A HELOC is a loan that homeowners can get based on the equity they’ve built in their homes. Equity is the difference between the home’s appraised value and the mortgage balance.

If a homeowner needs extra cash, a HELOC allows them to borrow funds from their home’s equity. The funds can be used for significant expenses like a new roof or to pay off other debts like car loans.

The top 10 states where people are searching for HELOCs are:

  1. Hawaii
  2. Utah
  3. Colorado
  4. Washington
  5. Idaho
  6. Tennessee
  7. California
  8. Arizona
  9. Nevada
  10. Florida 

This information comes as the U.S. housing market sees mortgage rates rising by more than 22% from this time last year.
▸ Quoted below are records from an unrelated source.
(* ===== verification/Endian.v ===== *)
(** Integers as big-endian octets: what the frame headers of WebSocket and
    HTTP/2 and the digests share. *)

From Stdlib Require Import ZArith Lia String Strings.Byte.
From stdpp Require Import base numbers option list.
From S2P Require Import Prelude CxxStd.
Open Scope Z_scope.

(** [out.push_back(v >> (8 * i))] for [i] from [n - 1] down to 0. *)
Fixpoint be_bytes (n : nat) (v : Z) : bytes :=
  match n with
  | O => []
  | S n' => z2b (Z.shiftr v (8 * Z.of_nat n')) :: be_bytes n' v
  end.

(** [v = (v << 8) | b] for every octet [b], from [acc] on. *)
Definition be_value (acc : Z) (bs : bytes) : Z :=
  foldl (fun v b => Z.lor (Z.shiftl v 8) (b2z b)) acc bs.

Lemma length_be_bytes (n : nat) (v : Z) : length (be_bytes n v) = n.
Proof. induction n as [| n IH]; [done |]. cbn [be_bytes length]. by rewrite IH. Qed.

Lemma size_be_bytes (n : nat) (v : Z) : size (be_bytes n v) = Z.of_nat n.
Proof. unfold size. by rewrite length_be_bytes. Qed.

Lemma be_value_step (v : Z) (b : byte) : Z.lor (Z.shiftl v 8) (b2z b) = v * 256 + b2z b.
Proof. rewrite lor_shiftl_add by (pose proof (b2z_range b); lia). done. Qed.

Lemma be_value_bytes (n : nat) (acc v : Z) :
  be_value acc (be_bytes n v) = acc * 2 ^ (8 * Z.of_nat n) + v mod 2 ^ (8 * Z.of_nat n).
Proof.
  revert acc. induction n as [| n IH]; intros acc.
  - cbn [be_bytes]. unfold be_value. cbn [foldl]. rewrite Z.mul_1_r, Z.mod_1_r. lia.
  - cbn [be_bytes]. unfold be_value in *. cbn [foldl]. rewrite IH, be_value_step, b2z_z2b.
    rewrite Z.shiftr_div_pow2 by lia.
    replace (8 * Z.of_nat (S n)) with (8 * Z.of_nat n + 8) by lia.
    assert (Hp : 0 < 2 ^ (8 * Z.of_nat n)) by (apply Z.pow_pos_nonneg; lia).
    rewrite Z.pow_add_r by lia. change (2 ^ 8) with 256.
    rewrite (Z.rem_mul_r v (2 ^ (8 * Z.of_nat n)) 256) by lia. lia.
Qed.

(** Reading back an integer that fits. *)
Lemma be_value_exact (n : nat) (v : Z) :
  0 <= v < 2 ^ (8 * Z.of_nat n) -> be_value 0 (be_bytes n v) = v.
Proof. intros Hv. rewrite be_value_bytes, Z.mod_small by done. lia. Qed.

Lemma be_value_range (bs : bytes) (acc : Z) :
  0 <= acc -> 0 <= be_value acc bs < (acc + 1) * 2 ^ (8 * size bs).
Proof.
  revert acc. induction bs as [| b bs IH]; intros acc Ha.
  - unfold be_value. cbn [foldl]. change (8 * size []) with 0. rewrite Z.pow_0_r. lia.
  - unfold be_value in *. cbn [foldl]. rewrite be_value_step, size_cons.
    pose proof (b2z_range b). pose proof (size_nonneg bs).
    specialize (IH (acc * 256 + b2z b) ltac:(lia)).
    replace (8 * (1 + size bs)) with (8 + 8 * size bs) by lia.
    rewrite Z.pow_add_r by lia. change (2 ^ 8) with 256.
    assert (0 < 2 ^ (8 * size bs)) by (apply Z.pow_pos_nonneg; lia). nia.
Qed.
Lemma regular_no_cookie (hs : HttpHeaderMap) :
  headers_ok hs -> Forall (fun kh => nameCode_ (snd kh) <> NC_Cookie) hs ->
  Forall (fun kh => nameCode_ (snd kh) <> NC_Cookie /\ fst kh <> str "cookie") (regularOf hs).
Proof.
  intros [_ Hall] Hc. rewrite Forall_forall in *. intros [k h] Hx. unfold regularOf, kept in Hx.
  apply list_elem_of_In, filter_In in Hx as [Hx _]. apply filter_In in Hx as [Hx _].
  apply list_elem_of_In in Hx. specialize (Hc _ Hx). destruct (Hall _ Hx) as (Hk & Hnew & _).
  cbn [fst snd] in *. split; [done |]. intros ->. apply Hc. rewrite Hnew, <- Hk. by vm_compute.
Qed.

Lemma buildRequest_ok (reg : MethodRegistry) (scheme : bytes) (req : HttpRequest) :
  h2_writable reg scheme req ->
  buildRequest reg (mkDecoded (methodToString reg (method req)) (targetOf req) scheme
    (authorityOf (headers req)) [] (withCookie (cookies req) (regularOf (headers req))))
  = Ok (h2_received req).
Proof.
  intros [Hsizes [Hm _] _ Hok Hfirst Hhost Hcook [Hwf Hpairs]].
  assert (Hts : size (targetOf req) < npos).
  { unfold targetOf. pose proof (hs_path _ _ _ Hsizes) as Hp. unfold small, npos in *.
    destruct (decide (path req = [])); [by vm_compute | lia]. }
  unfold buildRequest. cbn [d_path d_method d_authority d_headers]. rewrite Hm.
  destruct (target_fields (targetOf req) Hts) as [-> Hq]. cbn [obind queries].
  set (req0 := mkRequest kHttp11 (method req) (urlDecode (targetPath (targetOf req)))
    (targetPath (targetOf req)) [] [] [] [] ContentLength 0 true).
  set (q := targetQuery (targetOf req)) in *. set (qs := targetQueries (targetOf req)) in *.
  assert (Hquery : (if sv_find (targetOf req) x3f 0 =? npos then Ok req0
      else let! q := sv_substr (targetOf req) (sv_find (targetOf req) x3f 0 + 1) npos in
           let! qs := Request.parseQueryString q [] in Ok (Request.set_query q qs req0))
    = Ok (Request.set_query q qs req0)).
  { destruct (sv_find (targetOf req) x3f 0 =? npos).
    - by destruct Hq as [-> ->].
    - destruct Hq as [-> Hqs]. cbn [obind]. by rewrite Hqs. }
  rewrite Hquery. cbn [obind].
  pose proof (headers_rebuilt (headers req) Hok Hfirst Hhost) as Hrebuilt.
  assert (Hadd : addAuthority (authorityOf (headers req)) (Request.set_query q qs req0)
    = Request.set_headers (headers (addAuthority (authorityOf (headers req)) newRequest))
        (Request.set_query q qs req0)).
  { unfold addAuthority. by destruct (decide (authorityOf (headers req) = [])). }
  rewrite Hadd. pose proof (regular_no_cookie (headers req) Hok Hcook) as Hreg.
  unfold withCookie. destruct (decide (cookies req = [])) as [Hnil | Hne].
  - rewrite buildHeaders_regular by (eapply Forall_impl; [exact Hreg | by intros kh []]).
    cbn [headers Request.set_headers]. rewrite Hrebuilt. unfold h2_received. by rewrite Hnil.
  - erewrite buildHeaders_cookie; [| exact Hreg | done |].
    + cbn [headers Request.set_headers]. rewrite Hrebuilt. done.
    + cbn [value_ newHeader cookies Request.set_headers Request.set_query req0].
      rewrite joinCookies_loop. apply parseCookies_loop; [done | done | done |].
      pose proof (hs_cookies _ _ _ Hsizes) as Hs. rewrite joinCookies_loop in Hs. unfold small, npos in *. lia.
Qed.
The average price of a house is up 1.2 percent to $348,853, according to Zillow.

“Even though home equity loans carry a higher rate, a small loan for home improvement still works in their favor — the blended rate of the HELOC with their first mortgage is still below market rates for a new first mortgage,” Mariotti said.

The Mortgage Bankers Association’s Home Equity Lending Study found that originations of open-ended HELOCs and closed-end home equity loans increased 50% in 2022 compared to two years earlier, with home renovations and remodeling driving demand.

Other borrower reasons were for debt consolidation (25%) and emergency cash management or other (10%), according to the association’s recently released report.

“The housing inventory shortage, combined with home-price appreciation and a low-rate first mortgage, make home renovations an attractive alternative for many homeowners who are looking to improve their spaces,” said Marina Walsh, the association’s vice president of industry analysis. “Additionally, a HELOC or home equity loan is one way to finance big home projects while receiving a tax advantage through the deductibility of mortgage interest.”